You also want to do the coop consolidation at night so that the old and new flock wake up together to help minimize bullying.
At this point it is also important to remember if you have youngsters joining your existing flock to only feed chick starter to all birds until the youngest bird is 16 weeks. The extra calcium in regular layer feed can harm young chicks.
Chicks should be eating treats and grit – It’s a great idea to get your birds used to eating treats (if you plan to offer them) a few days prior to putting them outside. That way, you can use the treats in case you need to lure the birds into a secure space at night.
Until they are used to thinking of the coop as “home base” they may need just a bit of encouragement.
Many people associate spring with fuzzy baby chicks, but modern hatchery practices make chicks available year-round. Once you know which breed is right for you, select a reputable hatchery or dealer from which to purchase your chicks.

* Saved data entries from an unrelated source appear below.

(* ===== verification/Inspect.v ===== *)
(** * The consistency scanner (internal/inspect)

    [Check] joins what Kubernetes believes (volumes, snapshots, nodes, attachments) with
    what the backends list and with the configuration, and reports the drift as findings,
    most severe first.  A finding's resource is written out, since findings are ordered by
    it; its detail and hint are kept as the pieces they are made of, formats with their
    arguments ([text]). *)
From Stdlib Require Import Ascii.
From S2P Require Import Prelude GoStrings GoErrors VolumeID Dispatch Config Metrics Backend Json.

Module inspect.

(** ** Texts *)
Inductive arg := AStr (s : string) | AInt (n : Z) | AErr (e : error).
#[export] Instance arg_eq_dec : EqDecision arg.
Proof. solve_decision. Defined.
Inductive text := Lit (s : string) | Sprintf (format : string) (args : list arg).
#[export] Instance text_eq_dec : EqDecision text.
Proof. solve_decision. Defined.

(** ** Findings and reports *)
Inductive Severity := SeverityError | SeverityWarn | SeverityInfo | SeveritySkip.
#[export] Instance Severity_eq_dec : EqDecision Severity.
Proof. solve_decision. Defined.
Definition Severity_string (s : Severity) : string :=
  match s with SeverityError => "ERROR" | SeverityWarn => "WARN" | SeverityInfo => "INFO" | SeveritySkip => "SKIP" end.
Definition rank (s : Severity) : nat :=
  match s with SeverityError => 0 | SeverityWarn => 1 | SeverityInfo => 2 | SeveritySkip => 3 end.

Record Finding := mkFinding {
  f_Check : string; f_Severity : Severity; f_Resource : string; f_Detail : list text; f_Hint : list text }.
#[export] Instance Finding_eq_dec : EqDecision Finding.
Proof. solve_decision. Defined.
Record Stats := mkStats {
  s_PVs : Z; s_BackendVolumes : Z; s_SnapshotContents : Z; s_BackendSnapshots : Z; s_Nodes : Z; s_Attachments : Z }.
Record Report := mkReport { r_Findings : list Finding; r_Stats : Stats }.

Definition is_error (f : Finding) : bool := bool_decide (f_Severity f = SeverityError).
Definition HasErrors (r : Report) : bool := existsb is_error (r_Findings r).

(** [WriteJSON]: the document; [render] is what package fmt makes of a text. *)
Definition Report_json (render : text → string) (r : Report) : json :=
  let words (l : list text) := JStr (foldr (λ t acc, render t +:+ acc) "" l) in
  let finding f := JObj ([("check", JStr (f_Check f)); ("severity", JStr (Severity_string (f_Severity f)));
      ("resource", JStr (f_Resource f)); ("detail", words (f_Detail f))]
    ++ if bool_decide (f_Hint f = []) then [] else [("hint", words (f_Hint f))]) in
  let s := r_Stats r in
  JObj [("findings", if bool_decide (r_Findings r = []) then JNull else JArr (finding <$> r_Findings r));
        ("stats", JObj [("pvs", enc (s_PVs s)); ("backendVolumes", enc (s_BackendVolumes s));
           ("snapshotContents", enc (s_SnapshotContents s)); ("backendSnapshots", enc (s_BackendSnapshots s));
           ("nodes", enc (s_Nodes s)); ("attachments", enc (s_Attachments s))])].

(** [WriteTable]: what is printed, call by call. *)
Definition count_of (s : Severity) (l : list Finding) : Z :=
  Z.of_nat (length (filter (λ f, f_Severity f = s) l)).
Definition nl : text := Lit (String "010" "").
Definition finding_lines (f : Finding) : list text :=
  [nl; Sprintf "[%s] %s  %s" [AStr (Severity_string (f_Severity f)); AStr (f_Check f); AStr (f_Resource f)]; nl; Lit "    "]
  ++ f_Detail f ++ [nl]
  ++ if bool_decide (f_Hint f = []) then [] else Lit "    hint: " :: f_Hint f ++ [nl].
Definition WriteTable (r : Report) : list text :=
  let s := r_Stats r in
  let l := r_Findings r in
  [Sprintf "scanned %d PVs / %d backend volumes, %d snapshot contents / %d backend snapshots, %d nodes, %d attachments"
    [AInt (s_PVs s); AInt (s_BackendVolumes s); AInt (s_SnapshotContents s); AInt (s_BackendSnapshots s);
     AInt (s_Nodes s); AInt (s_Attachments s)]; nl]
  ++ if bool_decide (l = []) then [nl; Lit "no findings: Kubernetes and backend state are consistent"; nl]
     else (l ≫= finding_lines) ++
       [nl; Sprintf "%d error(s), %d warning(s), %d info, %d skipped"
          [AInt (count_of SeverityError l); AInt (count_of SeverityWarn l); AInt (count_of SeverityInfo l);
           AInt (count_of SeveritySkip l)]; nl].

(** ** What a scan compares *)
Record PV := mkPV {
  pv_Name : string; pv_Driver : string; pv_VolumeHandle : string; pv_Phase : string; pv_StorageClass : string; pv_Claim : string }.
Record SnapshotContent := mkSnapshotContent { sc_Name : string; sc_Driver : string; sc_SnapshotHandle : string }.
Record Node := mkNode { n_Name : string; n_Labels : strmap }.
Record CSINode := mkCSINode { cn_Name : string; cn_HasDriver : bool; cn_TopologyKeys : list string }.
Record VolumeAttachment := mkAttachment {
  va_Name : string; va_Attacher : string; va_NodeName : string; va_PV : string; va_Attached : bool }.
(** The text of an error is never empty: [hp_Err] is [None] for an empty [Err]. *)
Record HealthProbe := mkProbe { hp_Confirmed : bool; hp_Healthy : bool; hp_InstanceUnknown : bool; hp_Err : option error }.

Record State := mkState {
  st_Driver : string;
  st_ZoneLabel : string;
  st_Config : Config;
  st_PVs : list PV;
  st_SnapshotContents : list SnapshotContent;
  st_Nodes : list Node;
  st_CSINodes : list CSINode;
  st_Attachments : list VolumeAttachment;
  st_BackendVolumes : gmap string (list backend.VolumeListEntry);
  st_BackendSnapshots : gmap string (list backend.SnapshotListEntry);
  st_UnlistedVolumes : gset string;
  st_UnlistedSnapshots : gset string;
  st_HealthProbes : gmap string HealthProbe;
  st_Skips : list Finding;
  st_HaveSnapshotContents : bool;
  st_HaveNodes : bool;
  st_HaveCSINodes : bool;
  st_HaveAttachments : bool;
}.

(** ** The checks *)
(** [sortedKeys]. *)
Definition sortedKeys `{MapIter} {V} (m : gmap string V) : list string := merge_sort String.le (range_keys m).

Definition instance_key (h : Handle) : string := hBackend h +:+ "|" +:+ hInstance h.

Definition missing_step (acc : gmap string (option error)) (p : string * HealthProbe) : gmap string (option error) :=
  if negb (hp_InstanceUnknown p.2) then acc
  else match Parse p.1 with
       | Err _ => acc
       | Ok h => match acc !! instance_key h with
                 | Some _ => acc
                 | None => <[instance_key h := hp_Err p.2]> acc
                 end
       end.
Definition missingInstances `{MapIter} (st : State) : gmap string (option error) :=
  foldl missing_step ∅ (range (st_HealthProbes st)).

Definition cut_key (key : string) : string * string := default (key, "") (cut_on "|" key).
Definition err_args (e : option error) : list arg := match e with Some e => [AErr e] | None => [AStr ""] end.
Definition missing_finding (missing : gmap string (option error)) (key : string) : Finding :=
  let '(bt, inst) := cut_key key in
  mkFinding "plugin-missing-instance" SeverityError ("backend/" +:+ bt +:+ " instance/" +:+ inst)
    [Sprintf "core dispatches to this instance but its plugin cannot serve it (probe: %s); its volumes are invisible to the plugin and every operation on them fails"
       (err_args (default None (missing !! key)))]
    [Lit "add the instance back to the plugin's own config and restart the plugin sidecar — plugins read their per-instance config at startup"].
Definition missingInstanceFindings `{MapIter} (missing : gmap string (option error)) : list Finding :=
  missing_finding missing <$> sortedKeys missing.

Young chicks must have a brooder for warmth and protection. Prepare the brooder by cleaning and disinfecting it at least two days before the chicks arrive. Once it has dried, cover the floor with 4 to 6 inches of dry litter material. Pinewood shavings or sawdust is recommended to aid in disease prevention. Hardwood litter is not recommended. Place the brooder in a draft-free location. Carefully position an incandescent bulb about a foot above the box floor to provide heat and add a second light in case one bulb burns out.
Newly hatched chicks will find their perfect temperature in the brooder. If it’s too hot under the bulb chicks will move away from the heat; if too cool they’ll move closer. Give chicks space to move about. Baby chicks huddle together when they’re cold, which can cause smothering or suffocation, so check your chicks regularly to be sure they are comfortable. Raise the height of the lights as they grow, because their need for artificial heat will diminish as they grow feathers.
Clean, fresh water is the most important thing to give your chicks. Make sure it is always available and that the waterers are clean. Check water levels daily to be sure your chicks are consuming enough. Chick starter grower rations are available in medicated and unmedicated formulas. Select one with the protein, vitamins and minerals chicks need to thrive. Sprinkle the feed on the brooder floor at first but use a chick feeder when the chicks are a few days old.
Given a snug brooder, fresh water and good food, your chicks will soon be big enough to move into their coop.
Timing is everything when it comes to feeding your laying hens. Ensuring they have the correct nutrition at just the right time is an important part of having a happy and healthy flock.
Hatch to approximately week 6: Provide free choice access to a quality chick starter ration and make fresh clean water available at all times. Proper nutrition in this critical growth stage will impact the performance of the chicken for their entire lifespan. Use a heat lamp to keep birds warm and provide 1 sq. foot per chick.
Approximately 6 weeks to 16 weeks: Continue to provide free choice access to chick starter and water. If you choose to feed treats (scratch grains, kitchen scraps, etc.), put out what birds will consume in about 15 minutes once per day. This a good guide to follow to make sure treats don’t exceed 15% of the total diet. Add treats only after week 6. If birds have access to anything other than a crumble or pellet, provide grit free choice in a seperate feeder.
16 weeks +: Now is the time to switch to layer feed! Provide layer pellets or layer crumbles and grit free choice along with access to fresh clean water at all times. Treats can be provided at no more than 15% of the diet. At this point it is also important to make oyster shell available free choice to provide supplemental calcium for hard-shelled eggs. Adult birds require approximately 3-4 sq. feet of space per bird in the coop; you also need to plan on one nesting box for every 4-5 hens.